絹糸は、優れた機械的特性、吸湿特性および消臭特性を有し、衣服原料として広く用いられている素材である。また絹糸は免疫寛容な天然繊維であり、生体親和性が高いため手術用縫合糸など特別な用途を有する素材でもある。こうした優れた特性を有する絹糸に、化学的に化合物を結合させ、修飾することでさらに高機能化を目指す検討が進められている。これまで、絹糸に対し化学修飾を行うことにより、血液親和性(特許文献1)、骨結合性(特許文献2)、細胞接着性(非特許文献1)を付与した例が報告されている。
絹糸を化学修飾する為には、絹糸を構成するポリペプチドのアミノ酸側鎖またはポリペプチド末端に対して目的化合物を結合させる必要がある。これまで、絹糸の修飾方法として酸無水物等の反応性試薬を利用する方法が報告されている(非特許文献2)。たとえば、酸無水物は、塩基性アミノ酸であるリジン、アルギニン、ヒスチジン、またはポリペプチドのアミノ末端に結合できるので、当該酸無水物を介して、絹糸を構成するポリペプチドに目的化合物を導入することが可能となる。しかしながら、酸無水物による化学修飾の起点は、上記の絹素材中のリジン等の反応性アミノ酸に限られるため、その結果、導入される化合物の量も限られ、十分にその機能を絹素材に付与できない。そのため、化学修飾の起点となるアミノ酸種をさらに増やし、絹糸に対する修飾効率を向上させる試みとして、ビニル基を有するイソシアネートによる絹糸の修飾方法が報告されている(特許文献3)。この方法では、イソシアネートは、水酸基、アミノ基、カルボキシル基という種々の官能基と結合可能であり、塩基性アミノ酸に加え、酸性アミノ酸、セリン、スレオニンといった幅広いアミノ酸側鎖と反応可能である。またビニル基を有しているため、絹糸ポリペプチドに共有結合したビニル基をラジカル重合開始点とし、化合物の効率的なグラフト重合が可能である。しかしながら、この方法によっても、絹糸に対する化学修飾は依然として絹糸表層のポリペプチド由来の官能基を起点とした反応であり、絹糸が本来有する構成タンパク質のアミノ酸配列および性質に制限されるものであった。

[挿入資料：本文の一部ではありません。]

Definition effectiveURLPort (target : option URL) : gostring :=
  match target with
  | None => []
  | Some target =>
    if negb (str_eqb (Port target) []) then Port target
    else if str_eqb (to_lower (u_Scheme target)) (bs "http") then bs "80"
    else if str_eqb (to_lower (u_Scheme target)) (bs "https") then bs "443"
    else []
  end.

Definition sameHTTPOrigin (l r : option URL) : bool :=
  match l, r with
  | Some a, Some b =>
    equal_fold (u_Scheme a) (u_Scheme b) && equal_fold (Hostname a) (Hostname b)
    && str_eqb (effectiveURLPort l) (effectiveURLPort r)
  | _, _ => false
  end.

Definition sameURLUserInfo (l r : option Userinfo) : bool :=
  match l, r with
  | Some a, Some b => str_eqb (userinfo_string a) (userinfo_string b)
  | None, None => true
  | _, _ => false
  end.

(** ** External targets and redirects *)

Definition hostname (target : option URL) : gostring := match target with Some u => Hostname u | None => [] end.

Definition literalHostNetworkScope (host : gostring) : networkScope * bool :=
  let trimmed := trim_suffix (to_lower (trim_space host)) (bs ".") in
  if str_eqb trimmed [] then (networkPublic, false)
  else if str_eqb trimmed (bs "localhost") || has_suffix trimmed (bs ".localhost") then (networkLoopback, true)
  else match ParseIP trimmed with
       | Some address => (ipNetworkScope address, true)
       | None => (networkPublic, false)
       end.

Definition validateExternalTarget (origin target : option URL) (directNetworkGuard : bool) : result unit :=
  match target with
  | None => fail "invalid external target"
  | Some t =>
    if negb (is_http_scheme (u_Scheme t)) || str_eqb (u_Host t) [] || bool_decide (is_Some (u_User t))
    then fail "invalid external target" else
    if match origin with Some o => equal_fold (u_Scheme o) (bs "https") && equal_fold (u_Scheme t) (bs "http") | None => false end
    then fail "HTTPS downgrade" else
    let '(originScope, originKnown) := literalHostNetworkScope (hostname origin) in
    let '(targetScope, targetKnown) := literalHostNetworkScope (Hostname t) in
    if negb targetKnown then Ok () else
    match targetScope with
    | networkUnsafe => fail "unsafe network target"
    | networkLoopback =>
      if originKnown && bool_decide (originScope = networkLoopback) then Ok ()
      else if negb originKnown && directNetworkGuard then Ok ()
      else if negb originKnown || bool_decide (originScope <> networkLoopback) then fail "loopback target"
      else Ok ()
    | networkPrivate =>
      if originKnown && bool_decide (originScope = networkPrivate \/ originScope = networkLoopback) then Ok ()
      else if negb originKnown && directNetworkGuard then Ok ()
      else if negb originKnown || bool_decide (originScope <> networkPrivate /\ originScope <> networkLoopback)
      then fail "private network target"
      else Ok ()
    | networkPublic => Ok ()
    end
  end.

絹糸を構成するポリペプチドは、絹糸表層に局在するセリシンと、絹糸芯部のフィブロインに大きく分類される。セリシンは、セリンを主としてアスパラギン酸、グルタミン酸、リジンなどの極性アミノ酸を多く含むタンパク質であるので、セリシン層が付着したままの未精錬絹糸に対しては上述のような反応性試薬が容易に結合できる。しかしながら、セリシンは水やアルカリに対して容易に溶解するので、セリシンに結合させた化合物もまたセリシンの溶解とともに除去されてしまう可能性が高く、安定性に乏しい。特に絹糸の生体内での利用を目的とする際、絹糸からの修飾化合物や架橋剤の離脱は大きな問題となる。また、絹糸は、用途・目的によっては、未精錬のまま用いる場合もあるが、染色性や光沢性の向上のため、通常は表面のセリシンを除去する精錬処理を行なう。従って、精錬処理を行なうことを前提とした場合、セリシンを構成するアミノ酸を目的化合物による修飾の起点にはできない。一方、セリシンを除去した精練後の絹糸表面には水不溶性であるフィブロイン分子が存在している。フィブロインは巨大な繊維状タンパク質であり、中性アミノ酸であるグリシンとアラニンが全体の75%を占め、さらにセリン、チロシンを加えた4種類のアミノ酸で全組成の90%を占める。従って、セリシンを除去した精練絹糸の表面には化学修飾の起点となり得るアミノ酸側鎖由来の官能基が非常に少なく、化合物を結合させる際にはフィブロイン分子のアミノ末端あるいはカルボキシル末端しか利用できないため、効率的な絹糸の修飾を行なうことは困難である。したがって、この精練絹糸に対して効率的な修飾手段があれば、安定性に優れ、かつ堅牢度の高い修飾絹糸を提供することが可能となる。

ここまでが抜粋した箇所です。